Что мог бы правоверный Герцен ответить еретику Бакунину на эту анафему? Ничего позитивного, а разве только мистическое: credo, quia absurdum (Верю, потому что абсурдно /лат./)., — так же, впрочем, как и Бакунин ничего не мог бы ответить Герцену по вопросу об «антитеологическом», но всё-таки слишком теологическом основании анархизма, этого непонятного с точки зрения позитивной, то есть относительной, абсолютного освобождения абсолютной личности.

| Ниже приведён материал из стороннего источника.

(** The [while] loop entered at [next_index = n]: it runs for every offset of
    [range n bound], within any budget above their number. *)
Lemma inner_loop i fuel : forall n st,
  let bound := Z.min (len input - 11) (i + 31) in
  0 <= n ->
  (Z.to_nat (bound - n) < fuel)%nat ->
  while fuel (inner_cond input i)
    (inner_body input threshold i (score35 input i)) (n, st)
  = Ok (Z.max n bound,
        {| possible_promoters := recorded input threshold i (possible_promoters st) (range n bound);
           examined := examined st ++ map (pair i) (range n bound) |}).
Proof.
  induction fuel as [|fuel IH]; intros n st bound Hn Hfuel; [lia|].
  cbn [while]. unfold inner_cond at 1. cbn [fst].
  destruct (Z.ltb_spec n (len input - 11)) as [H1|H1];
    [destruct (Z.ltb_spec n (i + 31)) as [H2|H2]|]; cbn [andb].
  - (* the body runs at offset [n] *)
    unfold inner_body at 1. cbn [fst snd].
    rewrite fuzzy_match_10, !bind_Ok by lia. cbv zeta.
    rewrite IH by (fold bound; lia). fold bound.
    rewrite (range_cons n bound) by (subst bound; lia).
    cbn [examined possible_promoters map].
    rewrite <- app_assoc. cbn [app].
    replace (Z.max (n + 1) bound) with (Z.max n bound) by (subst bound; lia).
    do 3 f_equal.
    unfold recorded, first_hit. cbn [find].
    fold (qualifies input threshold i n).
    destruct (contains i (positions (possible_promoters st))) eqn:C.
    + cbn [negb]. destruct (qualifies input threshold i n); now rewrite C.
    + cbn [negb]. destruct (qualifies input threshold i n) eqn:Q.
      * cbn [positions]. rewrite contains_app_self. reflexivity.
      * now rewrite C.
  - rewrite (range_nil n bound) by (subst bound; lia).
    replace (Z.max n bound) with n by (subst bound; lia).
    unfold recorded, first_hit. cbn [find map].
    rewrite add_rows_nil, app_nil_r.
    destruct st as [pp log]. cbn. now destruct (contains i (positions pp)).
  - rewrite (range_nil n bound) by (subst bound; lia).
    replace (Z.max n bound) with n by (subst bound; lia).
    unfold recorded, first_hit. cbn [find map].
    rewrite add_rows_nil, app_nil_r.
    destruct st as [pp log]. cbn. now destruct (contains i (positions pp)).
Qed.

В том-то и дело, что у обоих, у Герцена и Бакунина, были такие предельные выводы, дойдя до которых они должны были, глядя друг другу в глаза, рассмеяться, как авгуры. Но они хотели быть не авгурами, жрецами старых богов, а пророками новых, и потому избегали смотреть друг другу в глаза. Каждый, чтобы не смеяться над самим собою, смеялся над своим противником; но во время этого взаимного смеха царапали кошки на сердце обоих.
Почему, в самом деле, общинное владение муравейником должно избавить муравьёв от муравьиной участи? И чем дикое рабство лучше культурного хамства?
«Христианство обмелело», — утверждает Герцен. Если обмелело, значит, когда-то было глубоким. Почему же не исследует он эту глубину христианства?
Когда Герцен бежал из России в Европу, он попал из одного рабства в другое, из материального в духовное. А когда захотел обратно бежать из Европы в Россию, то попал из европейского движения к новому Китаю в старую «китайскую неподвижность» России. В обоих случаях — из огня да в полымя. Какой из двух Китаев лучше, старый или новый? Оба хуже, как отвечают дети. Герцен это знал, но не хотел знать. И когда бегал из одного Китая в другой, то от себя самого бегал, метался в последнем ужасе последнего сознания, что уже не во что верить ни в Европе, ни в России.
«Помилуйте, к чему же после этого вся история?» — спрашивает он себя в одном из своих безнадёжных гамлетовских монологов.
«Да и всё на свете к чему? Что касается до истории, я не делаю её и потому за неё не отвечаю»
Но ведь это Каинов ответ. Ведь это байроновская Darkness, последняя «тьма», предел отчаяния, на какое только способна душа человеческая. Ведь ежели вся история бессмыслица, то не из-за чего было и огород городить, бороться с мещанством, деспотизмом, реакцией: будь что будет, всё равно весь мир — «дьяволов водевиль»; и, обращаясь ко всему миру, остаётся воскликнуть, как в 1849 году, после революции, восклицает Герцен, обращаясь к отарой Европе:
«Да здравствует разрушение и хаос! Да здравствует смерть!»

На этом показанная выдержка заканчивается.